Plant disease is an important factor affecting crop yield. With various types and complex conditions, plant diseases cause serious economic losses, as well as modern agriculture constraints. Hence, rapid, accurate, and early identification of crop diseases is of great significance. Recent developments in deep learning, especially convolutional neural network (CNN), have shown impressive performance in plant disease classification. However, most of the existing datasets for plant disease classification are a single background environment rather than a real field environment. In addition, the classification can only obtain the category of a single disease and fail to obtain the location of multiple different diseases, which limits the practical application. Therefore, the object detection method based on CNN can overcome these shortcomings and has broad application prospects. In this study, an annotated apple leaf disease dataset in a real field environment was first constructed to compensate for the lack of existing datasets. Moreover, the Faster R-CNN and YOLOv3 architectures were trained to detect apple leaf diseases in our dataset. Finally, comparative experiments were conducted and a variety of evaluation indicators were analyzed.
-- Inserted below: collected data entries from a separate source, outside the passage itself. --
(** ** Slices *)

Lemma ones_in_shift d1 d2 a b k :
  (forall i, a <= i < b -> bitat d1 i = bitat d2 (k + i)) -> ones_in d1 a b = ones_in d2 (k + a) (k + b).
Proof.
  intros H. unfold ones_in, range_list. simpl. replace (k + b - (k + a)) with (b - a) by lia.
  rewrite <- (fmap_add_seqZ k a). change (Z.add k <$> seqZ a (b - a)) with (map (Z.add k) (seqZ a (b - a))).
  rewrite filter_map_length. f_equal. apply filter_ext_Forall, Forall_forall.
  intros i Hi%elem_of_seqZ. apply H. lia.
Qed.

Lemma ones_in_sub d a b : 0 <= a -> a <= b -> b <= zlen d ->
  let m := take (Z.to_nat (b - a)) (drop (Z.to_nat a) d) in
  ones_in m 0 (8 * zlen m) = ones_in d (8 * a) (8 * b).
Proof.
  intros Ha Hab Hb m. assert (Hm : zlen m = b - a).
  { unfold m, zlen in *. rewrite length_take, length_drop. lia. }
  rewrite (ones_in_shift m d 0 _ (8 * a)).
  - f_equal; lia.
  - intros i Hi. pose proof (Z.div_mod i 8). pose proof (Z.mod_pos_bound i 8).
    destruct (byte_in m i) as [byte Hbyte]; [lia|]. rewrite (bitat_byte _ _ _ Hbyte).
    apply get_opt_Some in Hbyte as Hr.
    assert ((8 * a + i) / 8 = a + i / 8) as E by (rewrite Z.add_comm, Z.mul_comm, Z.div_add; lia).
    rewrite (bitat_byte d (8 * a + i) byte).
    + f_equal. by rewrite Z.add_comm, Z.mul_comm, Z.mod_add by lia.
    + rewrite E, <- Hbyte. symmetry. apply get_opt_sub; lia.
Qed.

Lemma slice_count_ones_ok b s n : Forall u8_ok (data b) -> 8 * zlen (data b) <= U64_MAX ->
  0 <= s -> 0 <= n -> s + n <= 8 * zlen (data b) ->
  slice_count_ones (slice b s n) = Ok (ones_in (data b) s (s + n)).
Proof.
  intros Hd Hmax Hs Hn Hsn. unfold slice_count_ones. simpl.
  destruct (Z.eqb_spec n 0) as [->|Hn0]; [by rewrite ones_in_nil by lia|].
  unwrap. remember (s + n - 1) as last eqn:Hlast.
  pose proof (Z.div_mod s 8). pose proof (Z.mod_pos_bound s 8).
  pose proof (Z.div_mod last 8). pose proof (Z.mod_pos_bound last 8).
  destruct (byte_in (data b) s) as [b0 Hb0]; [lia|].
  destruct (byte_in (data b) last) as [b1 Hb1]; [lia|].
  destruct (Z.eqb_spec (s / 8) (last / 8)) as [E|E].
  - rewrite (idx_ok _ _ _ Hb0). simpl. f_equal. rewrite (count_bits_spec _ _ _ _ _ Hb0) by lia.
    f_equal; lia.
  - apply get_opt_Some in Hb1 as Hr.
    rewrite (idx_ok _ _ _ Hb0), (idx_ok _ _ _ Hb1). simpl. unfold idx_range.
    rewrite (proj2 (Z.leb_le 0 _)), (proj2 (Z.leb_le _ (last / 8))), (proj2 (Z.leb_le _ (zlen _)))
      by lia. simpl. f_equal.
    rewrite (count_bits_spec _ _ _ _ _ Hb0), (count_bits_spec _ _ _ _ _ Hb1) by lia.
    rewrite count_ones_bytes_spec.
    + rewrite ones_in_sub by lia.
      replace (8 * (s / 8) + s mod 8) with s by lia. replace (8 * (last / 8) + (last mod 8 + 1)) with (s + n) by lia.
      rewrite (ones_in_app _ s (8 * (s / 8) + 8) (s + n)) by lia.
      rewrite (ones_in_app _ (8 * (s / 8) + 8) (8 * (last / 8)) (s + n)) by lia.
      replace (8 * (s / 8 + 1)) with (8 * (s / 8) + 8) by lia.
      replace (8 * (last / 8) + 0) with (8 * (last / 8)) by lia.
      pose proof (ones_in_bound (data b) s (8 * (s / 8) + 8)).
      pose proof (ones_in_bound (data b) (8 * (s / 8) + 8) (8 * (last / 8))).
      pose proof (ones_in_bound (data b) (8 * (last / 8)) (s + n)).
      unwrap. lia.
    + by apply Forall_take, Forall_drop.
    + unfold zlen in *. rewrite length_take, length_drop. lia.
Qed.

(** ** Updates *)

Lemma bitat_eq d i :
  bitat d i = match get_opt d (i / 8) with Some b => Z.testbit b (i mod 8) | None => false end.
Proof.
  destruct (get_opt d (i / 8)) as [b|] eqn:E; [by apply bitat_byte|].
  apply get_opt_None in E. apply bitat_out.
  pose proof (Z.div_mod i 8). pose proof (Z.mod_pos_bound i 8). lia.
Qed.

(** [update d k f]: byte [k] replaced by [f] of itself. *)
Lemma mask_update d k (f : Z -> Z) : Forall u8_ok d -> 0 <= k < zlen d -> (forall b, u8_ok b -> u8_ok (f b)) ->
  exists d', (b ← idx d k; idx_set d k (f b)) = Ok d' /\ zlen d' = zlen d /\ Forall u8_ok d' /\
    forall i, bitat d' i =
      if i / 8 =? k then match get_opt d k with Some b => Z.testbit (f b) (i mod 8) | None => false end
      else bitat d i.
Proof.
  intros Hd Hk Hf. destruct (get_opt_lt d k Hk) as [b Hb]. rewrite (idx_ok _ _ _ Hb). simpl.
  rewrite idx_set_ok by done. eexists. split; [done|]. rewrite zlen_insert. split; [done|]. split.
  - apply Forall_insert; [done|]. by apply Hf, (Forall_get_opt _ _ _ _ Hd Hb).
  - intros i. rewrite !bitat_eq, get_opt_insert, Hb by done. by destruct (i / 8 =? k).
Qed.

Lemma bit_of_byte i j : i / 8 = j / 8 -> (i mod 8 =? j mod 8) = (i =? j).
Proof.
  intros. pose proof (Z.div_mod i 8). pose proof (Z.div_mod j 8).
  destruct (Z.eqb_spec (i mod 8) (j mod 8)), (Z.eqb_spec i j); try done; lia || congruence.
Qed.

Lemma byte_bound d i : 0 <= i < 8 * zlen d -> 0 <= i / 8 < zlen (A:=Z) d.
Proof. intros. destruct (byte_in d i) as [b Hb]; [done|]. by apply get_opt_Some in Hb. Qed.

Lemma set_bits b i : Forall u8_ok (data b) -> 0 <= i < 8 * zlen (data b) ->
  exists d', set b i = Ok (mkBitmap d' (len b)) /\ zlen d' = zlen (data b) /\ Forall u8_ok d' /\
    forall j, bitat d' j = (j =? i) || bitat (data b) j.
Proof.
  intros Hd Hi. pose proof (byte_bound _ _ Hi) as Hk. pose proof (Z.mod_pos_bound i 8).
  destruct (mask_update (data b) (i / 8) (fun x => Z.lor x (Z.shiftl 1 (i mod 8)))) as (d' & E & Hl & Hu & Hbit);
    [done..| |].
  { intros x Hx. apply u8_ok_lor; [done|]. apply u8_ok_pow2. lia. }
  exists d'. split; [|split; [done|split; [done|]]].
  - unfold set. destruct (get_opt_lt _ _ Hk) as [x Hx]. rewrite (idx_ok _ _ _ Hx) in *. simpl in *. by rewrite E.
  - intros j. rewrite Hbit. destruct (get_opt_lt _ _ Hk) as [x Hx]. pose proof (Z.mod_pos_bound j 8).
    destruct (Z.eqb_spec (j / 8) (i / 8)) as [Ej|Ej].
    + rewrite Hx, Z.lor_spec, Z.shiftl_1_l, Z.pow2_bits_eqb, Z.eqb_sym, (bit_of_byte _ _ Ej) by lia.
      rewrite (bitat_byte _ j x) by (by rewrite Ej). apply orb_comm.
    + destruct (Z.eqb_spec j i); [congruence|done].
Qed.

Lemma clear_bits b i : Forall u8_ok (data b) -> 0 <= i < 8 * zlen (data b) ->
  exists d', clear b i = Ok (mkBitmap d' (len b)) /\ zlen d' = zlen (data b) /\ Forall u8_ok d' /\
    forall j, bitat d' j = negb (j =? i) && bitat (data b) j.
Proof.
  intros Hd Hi. pose proof (byte_bound _ _ Hi) as Hk. pose proof (Z.mod_pos_bound i 8).
  destruct (mask_update (data b) (i / 8) (fun x => Z.land x (not8 (Z.shiftl 1 (i mod 8))))) as (d' & E & Hl & Hu & Hbit);
    [done..| |].
  { intros x Hx. apply u8_ok_land; [done|]. apply u8_ok_not8, u8_ok_pow2. lia. }
  exists d'. split; [|split; [done|split; [done|]]].
  - unfold clear. destruct (get_opt_lt _ _ Hk) as [x Hx]. rewrite (idx_ok _ _ _ Hx) in *. simpl in *. by rewrite E.
  - intros j. rewrite Hbit. destruct (get_opt_lt _ _ Hk) as [x Hx]. pose proof (Z.mod_pos_bound j 8).
    destruct (Z.eqb_spec (j / 8) (i / 8)) as [Ej|Ej].
    + rewrite Hx, Z.land_spec, testbit_not8, Z.shiftl_1_l, Z.pow2_bits_eqb, Z.eqb_sym, (bit_of_byte _ _ Ej) by lia.
      rewrite (bitat_byte _ j x) by (by rewrite Ej). apply andb_comm.
    + destruct (Z.eqb_spec j i); [congruence|done].
Qed.

Lemma head_mask s n : 0 <= s -> 0 <= n < 8 -> Z.testbit (wrap8 (Z.shiftl 255 s)) n = (s <=? n).
Proof.
  intros Hs Hn. unfold wrap8. change 256 with (2 ^ 8). rewrite Z.mod_pow2_bits_low by lia.
  rewrite Z.shiftl_spec by lia. destruct (Z.leb_spec s n).
  - rewrite testbit_255 by lia. apply Z.ltb_lt. lia.
  - apply Z.testbit_neg_r. lia.
Qed.

Lemma tail_mask e n : 0 <= e < 8 -> 0 <= n < 8 -> Z.testbit (wrap8 (Z.shiftr 255 (7 - e))) n = (n <=? e).
Proof.
  intros He Hn. unfold wrap8. change 256 with (2 ^ 8). rewrite Z.mod_pow2_bits_low by lia.
  rewrite Z.shiftr_spec, testbit_255 by lia. destruct (Z.leb_spec n e), (Z.ltb_spec (n + (7 - e)) 8); done || lia.
Qed.

Lemma wrap8_u8 x : u8_ok (wrap8 x).
Proof. unfold u8_ok, wrap8. pose proof (Z.mod_pos_bound x 256). lia. Qed.

Lemma mask_byte_bits d k m : Forall u8_ok d -> 0 <= k < zlen d -> u8_ok m ->
  exists d', mask_byte d k m = Ok d' /\ zlen d' = zlen d /\ Forall u8_ok d' /\
    forall i, bitat d' i = negb ((i / 8 =? k) && Z.testbit m (i mod 8)) && bitat d i.
Proof.
  intros Hd Hk Hm. destruct (mask_update d k (fun b => Z.land b (not8 m))) as (d' & E & Hl & Hu & Hbit); [done..| |].
  { intros x Hx. apply u8_ok_land; [done|]. by apply u8_ok_not8. }
  exists d'. split; [done|]. split; [done|]. split; [done|]. intros i. rewrite Hbit.
  destruct (Z.eqb_spec (i / 8) k) as [Ei|]; [|done]. simpl.
  destruct (get_opt_lt _ _ Hk) as [x Hx]. pose proof (Z.mod_pos_bound i 8).
  rewrite Hx, Z.land_spec, testbit_not8 by lia. rewrite (bitat_byte _ i x) by (by rewrite Ei). apply andb_comm.
Qed.

Lemma fill_zero_bits d a b : Forall u8_ok d -> 0 <= a <= b -> b <= zlen d ->
  exists d', fill_zero d a b = Ok d' /\ zlen d' = zlen d /\ Forall u8_ok d' /\
    forall i, bitat d' i = negb ((a <=? i / 8) && (i / 8 <? b)) && bitat d i.
Proof.
  intros Hd Hab Hb. unfold fill_zero.
  rewrite (proj2 (Z.leb_le 0 a)), (proj2 (Z.leb_le a b)), (proj2 (Z.leb_le b _)) by lia. simpl.
  eexists. split; [done|]. unfold ztake, zskip.
  assert (Hta : zlen (take (Z.to_nat a) d) = a) by (unfold zlen in *; rewrite length_take; lia).
  assert (Hrep : zlen (replicate (Z.to_nat (b - a)) 0) = b - a) by (unfold zlen; rewrite length_replicate; lia).
  split; [unfold zlen in *; rewrite !length_app, length_take, length_replicate, length_drop; lia|].
  split; [apply Forall_app; split; [by apply Forall_take|]; apply Forall_app; split;
    [apply Forall_replicate; unfold u8_ok; lia|by apply Forall_drop]|].
  intros i. rewrite !bitat_eq. rewrite !get_opt_app, Hta, Hrep.
  destruct (Z.ltb_spec (i / 8) a); destruct (Z.leb_spec a (i / 8)); try lia; simpl.
  - f_equal. unfold get_opt. destruct (0 <=? i / 8) eqn:E; [|done].
    apply Z.leb_le in E. by rewrite lookup_take_lt by lia.
  - destruct (Z.ltb_spec (i / 8 - a) (b - a)); destruct (Z.ltb_spec (i / 8) b); try lia; simpl.
    + destruct (get_opt _ (i / 8 - a)) as [x|] eqn:E; [|done].
      unfold get_opt in E. destruct (0 <=? i / 8 - a); [|done].
      apply lookup_replicate in E as [-> _]. apply Z.bits_0.
    + unfold get_opt. rewrite (proj2 (Z.leb_le 0 (i / 8 - a - (b - a)))), (proj2 (Z.leb_le 0 (i / 8))) by lia.
      rewrite lookup_drop. by replace (Z.to_nat b + Z.to_nat (i / 8 - a - (b - a)))%nat with (Z.to_nat (i / 8)) by lia.
Qed.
The experimental results demonstrate that deep learning algorithms represented by YOLOv3 and Faster R-CNN are feasible for plant disease detection and have their own strong points and weaknesses.

Keywords

Acknowledgement

This study was supported by the National Natural Science Foundation of China (No. 12202253), the Youth Science and Technology Innovation Project of Shanxi Agricultural University Grant (No. 2019019) and the Shanxi Provincial Key Research and Development Project (No. 201903D221027).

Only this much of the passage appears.